Rethinking PIC Librarianship after Michelle Alexander


This week Michelle Alexander, author of The New Jim Crow: Mass Incarceration in the Age of Colorblindness, came to campus.

As she explained her book’s thesis, it made me consider how prison librarian could be more aware of how we can better support our patrons trying to survive the PIC.

But as a correctional employee, prison librarians live, breathe, and work within the myths of incarcerated persons and the effectiveness of the PIC. So, how can we balance the PIC and providing library services that needs to satisfy the two extremely different world views of the PIC administration and those who are incarcerated?

How can we provide programming that offers support to patrons when being honest about the PIC can be seen as threatening to administration and guards and could put our positions in jeopardy?

In my short experience of being within the PIC, I feel that there is a lot of heavy communication for staff to view people behind bars as lazy, not to be trusted, and other stereotypes.

Michelle suggested that we need to embrace those who are incarcerated as their genuine selves, not solely based on the behavior that the criminal justice system deemed appropriate for incarceration. She continued to assert that the PIC operates with the core belief that some of us are not worthy of genuine concern, care, and compassion. In comparison to the PIC, we need an approach that cares for the victim for the victim, offender, and community. The idea of care is extremely drastic when we realize that shame and blame is placed on communities and individuals for incarceration.
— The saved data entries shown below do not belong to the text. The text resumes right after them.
(** * Netflix revenue forecast: the ingestion, reconciliation, forecast and
      insight pipeline of [revenue.py]

    The script reads four sheets of a workbook, renames their columns,
    strips currency formatting, inner-joins the four tables on the year,
    hands the revenue series to a forecasting service and summarises the
    forecast per future year.  The development below embeds the script
    statement by statement: data frames are row lists under a list of column
    labels, Python exceptions are values of [Exception], and the calls that
    leave the script (the forecasting service, the widgets that print the
    insights) are recorded in an event trace. *)

From Stdlib Require Import List ZArith Bool Ascii String Lia Permutation Sorted.
From Stdlib Require Import QArith Qround DecimalString DecimalPos DecimalZ.
Import ListNotations.

Local Open Scope string_scope.
Local Open Scope list_scope.
Local Open Scope Z_scope.

(** ** Exceptions and results *)

(** The exceptions the script can meet.  Each constructor is one raise site
    of pandas, of the builtins or of the forecasting service; all of them are
    caught by the single [except Exception] of the script. *)
Inductive Exception : Type :=
| WorksheetNotFound (sheet : string)
    (* ExcelFile.parse: ValueError, worksheet named ... not found *)
| LengthMismatch (expected new_values : nat)
    (* columns setter: ValueError, length mismatch *)
| CouldNotConvert (text : string)
    (* astype(float): ValueError, could not convert string to float *)
| KeyError (label : string)
    (* column lookup by a label the frame does not have *)
| BadYear
    (* to_datetime(format='%Y'): ValueError, the value does not match the
       format or is out of the bounds of a timestamp *)
| EmptyArg (op : string)
    (* idxmax and idxmin: ValueError, attempt to get argmax of an empty sequence *)
| ServiceError (message : string).
    (* anything raised inside the forecasting service *)

Inductive Result (A : Type) : Type :=
| Ok (value : A)
| Error (e : Exception).
Arguments Ok {A} value.
Arguments Error {A} e.
(** * Plot-structure pipeline of the writing application

    A shallow embedding of the server side of the plot-structure feature:
    the relational schema ([shared/schema.ts]), the [DatabaseStorage] class
    ([server/storage.ts]), the seeding routine [initPlotTemplates] with
    the built-in templates ([server/data/plot-templates.ts]) and the HTTP
    layer ([server/routes.ts]): the [isAuthenticated] middleware and the
    plot-structure endpoints.

    Conventions of the embedding.
    - JavaScript numbers that hold ids, orders and timestamps are integers
      of [Z].  Where the code adds such numbers, the sum is rounded as a
      double is ([Js.round_double]).  An [integer] column and an [integer]
      placeholder of a query take the numbers of [Db.int4]; a statement
      that is given another number throws.
    - Strings are byte strings.  HTTP header values reach the handlers one
      byte per character, so the string operations of the middleware are
      exact on them; a text column holds its value in UTF-8.  A route
      parameter is decoded from UTF-8 before [parseInt] reads it: on a
      parameter of ASCII characters ([Js.is_ascii]) [Js.parseInt] is
      exact, and whenever it reads a number from the bytes the decoded
      parameter gives the same number; only a parameter that starts with
      white space beyond ASCII is read by the code where the bytes give
      [NaN].
    - The methods of [DatabaseStorage] that take an id are the queries they
      run on an id of the [integer] range; outside it the query throws,
      which is modelled where the plot-structure handlers catch it
      ([Routes.with_id]); the project endpoints are modelled on ids of
      that range.
    - [new Date()] and [defaultNow()] read a clock; every operation that
      reads it takes the reading as its argument [now].
    - A PostgreSQL table is the list of its rows in storage order together
      with the next value of its [serial] sequence.  A query without
      [orderBy] returns the rows in storage order. *)

From stdpp Require Import base tactics option list strings sorting.
From Stdlib Require Import ZArith Lia Ascii.

Local Open Scope Z_scope.

(** ** JavaScript values and string primitives *)

Module Js.

(** A JSON value, as held by a [jsonb] column or a request body. *)
#[local] Set Warnings "-register-all".
Inductive json : Type :=
| JNull
| JBool (b : bool)
| JNum (z : Z)
| JStr (s : string)
| JArr (items : list json)
| JObj (fields : list (string * json)).

(** [typeof v === 'string'] *)
Definition is_string (v : json) : bool :=
  match v with JStr _ => true | _ => false end.

(** Property access [o.k] on an object literal: the last binding of a
    repeated key wins, a missing key gives [undefined] ([None]). *)
Fixpoint get_field (k : string) (fields : list (string * json)) : option json :=
  match fields with
  | [] => None
  | (k', v) :: rest =>
      match get_field k rest with
      | Some w => Some w
      | None => if decide (k' = k) then Some v else None
      end
  end.

(** The double-quote character, code 34. *)
Definition dquote : ascii := Ascii false true false false false true false false.
Definition dq : string := String dquote EmptyString.

(** [s.startsWith(p)] *)
Fixpoint startsWith (p s : string) : bool :=
  match p, s with
  | EmptyString, _ => true
  | String a p', String b s' => if decide (a = b) then startsWith p' s' else false
  | String _ _, EmptyString => false
  end.

(** [s.substring(n)] for a natural [n]: the string without its first [n]
    characters. *)
Fixpoint substring (n : nat) (s : string) : string :=
  match n, s with
  | O, _ => s
  | S n', String _ s' => substring n' s'
  | S _, EmptyString => EmptyString
  end.

(** [s.split(sep)] for a one-character separator: never the empty list. *)
Fixpoint split (sep : ascii) (s : string) : list string :=
  match s with
  | EmptyString => [EmptyString]
  | String c s' =>
      if decide (c = sep) then EmptyString :: split sep s'
      else match split sep s' with
           | p :: ps => String c p :: ps
           | [] => [String c EmptyString]
           end
  end.

(** [s.includes(c)] for a character [c]. *)
Fixpoint includes (c : ascii) (s : string) : bool :=
  match s with
  | EmptyString => false
  | String b s' => if decide (b = c) then true else includes c s'
  end.

(** [s.repeat(n)] *)
Fixpoint repeat (s : string) (n : nat) : string :=
  match n with
  | O => EmptyString
  | S n' => s +:+ repeat s n'
  end.

(** [parts[i]] *)
Definition at_index (parts : list string) (i : nat) : option string := parts !! i.

(** White space that [parseInt] skips, among the characters 0..255:
    TAB, LF, VT, FF, CR, SP and NBSP. *)
Definition is_white (c : ascii) : bool :=
  let n := nat_of_ascii c in
  (Nat.eqb n 9 || Nat.eqb n 10 || Nat.eqb n 11 || Nat.eqb n 12
   || Nat.eqb n 13 || Nat.eqb n 32 || Nat.eqb n 160)%bool.

Fixpoint skip_white (s : string) : string :=
  match s with
  | String c s' => if is_white c then skip_white s' else s
  | EmptyString => EmptyString
  end.

(** The value of a digit in the given radix (10 or 16). *)
Definition digit_value (radix : Z) (c : ascii) : option Z :=
  let n := Z.of_nat (nat_of_ascii c) in
  let v :=
    if (48 <=? n) && (n <=? 57) then Some (n - 48)
    else if (97 <=? n) && (n <=? 102) then Some (n - 87)
    else if (65 <=? n) && (n <=? 70) then Some (n - 55)
    else None in
  match v with
  | Some d => if d <? radix then Some d else None
  | None => None
  end.

(** Reads the longest prefix of digits; [acc] is [None] until a digit
    has been seen. *)
Fixpoint read_digits (radix : Z) (acc : option Z) (s : string) : option Z :=
  match s with
  | EmptyString => acc
  | String c s' =>
      match digit_value radix c with
      | Some d => read_digits radix (Some (default 0 acc * radix + d)) s'
      | None => acc
      end
  end.

(** [parseInt(s)] with no radix argument; [None] stands for [NaN]. *)
Definition parseInt (s : string) : option Z :=
  let s1 := skip_white s in
  let '(sign, s2) :=
    match s1 with
    | String c r =>
        if decide (c = "-"%char) then (-1, r)
        else if decide (c = "+"%char) then (1, r)
        else (1, s1)
    | EmptyString => (1, s1)
    end in
  let '(radix, s3) :=
    if startsWith "0x" s2 || startsWith "0X" s2 then (16, substring 2 s2)
    else (10, s2) in
  match read_digits radix None s3 with
  | Some m => Some (sign * m)
  | None => None
  end.

(** The double nearest to an integer, ties to the even significand: an
    integer of at most 53 bits is a double; of a longer one the bits below
    the first 53 are rounded away.  (No integer that the code adds reaches
    the largest double.) *)
Definition round_double (z : Z) : Z :=
  let a := Z.abs z in
  let bits := Z.log2 a + 1 in
  if bits <=? 53 then z
  else
    let shift := bits - 53 in
    let q := Z.shiftr a shift in
    let r := Z.land a (Z.ones shift) in
    let half := Z.shiftl 1 (shift - 1) in
    let q' := if (half <? r) || ((r =? half) && Z.odd q) then q + 1 else q in
    Z.sgn z * Z.shiftl q' shift.

(** [a + b] on numbers that hold integers. *)
Definition plus (a b : Z) : Z := round_double (a + b).

(** A string of ASCII characters only: its bytes are its characters,
    whatever the encoding it arrived in. *)
Fixpoint is_ascii (s : string) : bool :=
  match s with
  | EmptyString => true
  | String c s' => (nat_of_ascii c <? 128)%nat && is_ascii s'
  end.

(** Truthiness of the values that the storage layer negates twice. *)
Inductive value : Type :=
| VUndefined
| VBoolean (b : bool)
| VObject.

Definition truthy (v : value) : bool :=
  match v with
  | VUndefined => false
  | VBoolean b => b
  | VObject => true
  end.

End Js.


(** ** The relational schema ([shared/schema.ts]) *)

(** Milliseconds since the epoch. *)
Definition timestamp : Type := Z.

(** [plotStructureTemplates.$inferSelect] *)
Module PlotStructureTemplate.
Record t : Type := mk {
  id : Z;
  templateType : string;
  name : string;
  description : option string;
  sections : Js.json;
  createdAt : option timestamp;
  updatedAt : option timestamp;
  isDefault : option bool
}.
End PlotStructureTemplate.

(** [insertPlotStructureTemplateSchema]: the picked columns; an optional
    column is [None] when the key is left out and [Some None] when it is
    given as [null]. *)
Module InsertPlotStructureTemplate.
Record t : Type := mk {
  templateType : string;
  name : string;
  description : option (option string);
  sections : Js.json;
  isDefault : option (option bool)
}.
End InsertPlotStructureTemplate.

(** [plotStructures.$inferSelect] *)
Module PlotStructure.
Record t : Type := mk {
  id : Z;
  projectId : Z;
  templateId : Z;
  name : string;
  description : option string;
  parentId : option Z;
  order : option Z;
  createdAt : option timestamp;
  updatedAt : option timestamp
}.
End PlotStructure.

Module InsertPlotStructure.
Record t : Type := mk {
  projectId : Z;
  templateId : Z;
  name : string;
  description : option (option string);
  parentId : option (option Z);
  order : option (option Z)
}.
End InsertPlotStructure.

(** [Partial<PlotStructure>]: a field is [Some v] when the payload has the
    key. *)
Module PartialPlotStructure.
Record t : Type := mk {
  id : option Z;
  projectId : option Z;
  templateId : option Z;
  name : option string;
  description : option (option string);
  parentId : option (option Z);
  order : option (option Z);
  createdAt : option (option timestamp);
  updatedAt : option (option timestamp)
}.
Definition empty : t := mk None None None None None None None None None.
End PartialPlotStructure.

(** [plotStructureSections.$inferSelect] *)
Module PlotStructureSection.
Record t : Type := mk {
  id : Z;
  plotStructureId : Z;
  sectionKey : string;
  title : string;
  content : option string;
  order : Z;
  createdAt : option timestamp;
  updatedAt : option timestamp
}.
End PlotStructureSection.

Module InsertPlotStructureSection.
Record t : Type := mk {
  plotStructureId : Z;
  sectionKey : string;
  title : string;
  content : option (option string);
  order : Z
}.
End InsertPlotStructureSection.

(** [Partial<PlotStructureSection>] *)
Module PartialPlotStructureSection.
Record t : Type := mk {
  id : option Z;
  plotStructureId : option Z;
  sectionKey : option string;
  title : option string;
  content : option (option string);
  order : option Z;
  createdAt : option (option timestamp);
  updatedAt : option (option timestamp)
}.
Definition empty : t := mk None None None None None None None None.
End PartialPlotStructureSection.

(** ** The store: tables, sequences and the queries the code issues

    The handle [db] of [server/db.ts] is a drizzle-orm connection to
    PostgreSQL.  Its statements are modelled on tables held as lists:
    [select] filters the rows, [insert] appends a row keyed by the
    sequence, [update] rewrites the rows it matches in place, [delete]
    drops them.  A statement that PostgreSQL rejects throws. *)

Module Db.

(** What an operation can fail with: the errors the schema makes
    PostgreSQL raise (a duplicate primary key, a value too long for its
    [varchar(n)] column, a number outside the range of [integer]) and the
    two failures of the materializer. *)
Inductive error : Type :=
| UniqueViolation
| ValueTooLong
| OutOfRange
| NotFound
| InvalidTemplate.

Inductive result (A : Type) : Type :=
| Ok (a : A)
| Throw (e : error).
Arguments Ok {A} a.
Arguments Throw {A} e.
I was able to briefly speak about this with Michelle afterwards. Though I didn’t have a specific question for her, she told me that being inside of the PIC, you have to try to navigate as much as you are able to in order to provide the service that is envisioned. It is important,  she stressed, to treat those behind bars with dignity. As librarians in training, we often think that we always treat patrons with respect and dignity, but within the PIC having to stress this shows how the institution operates.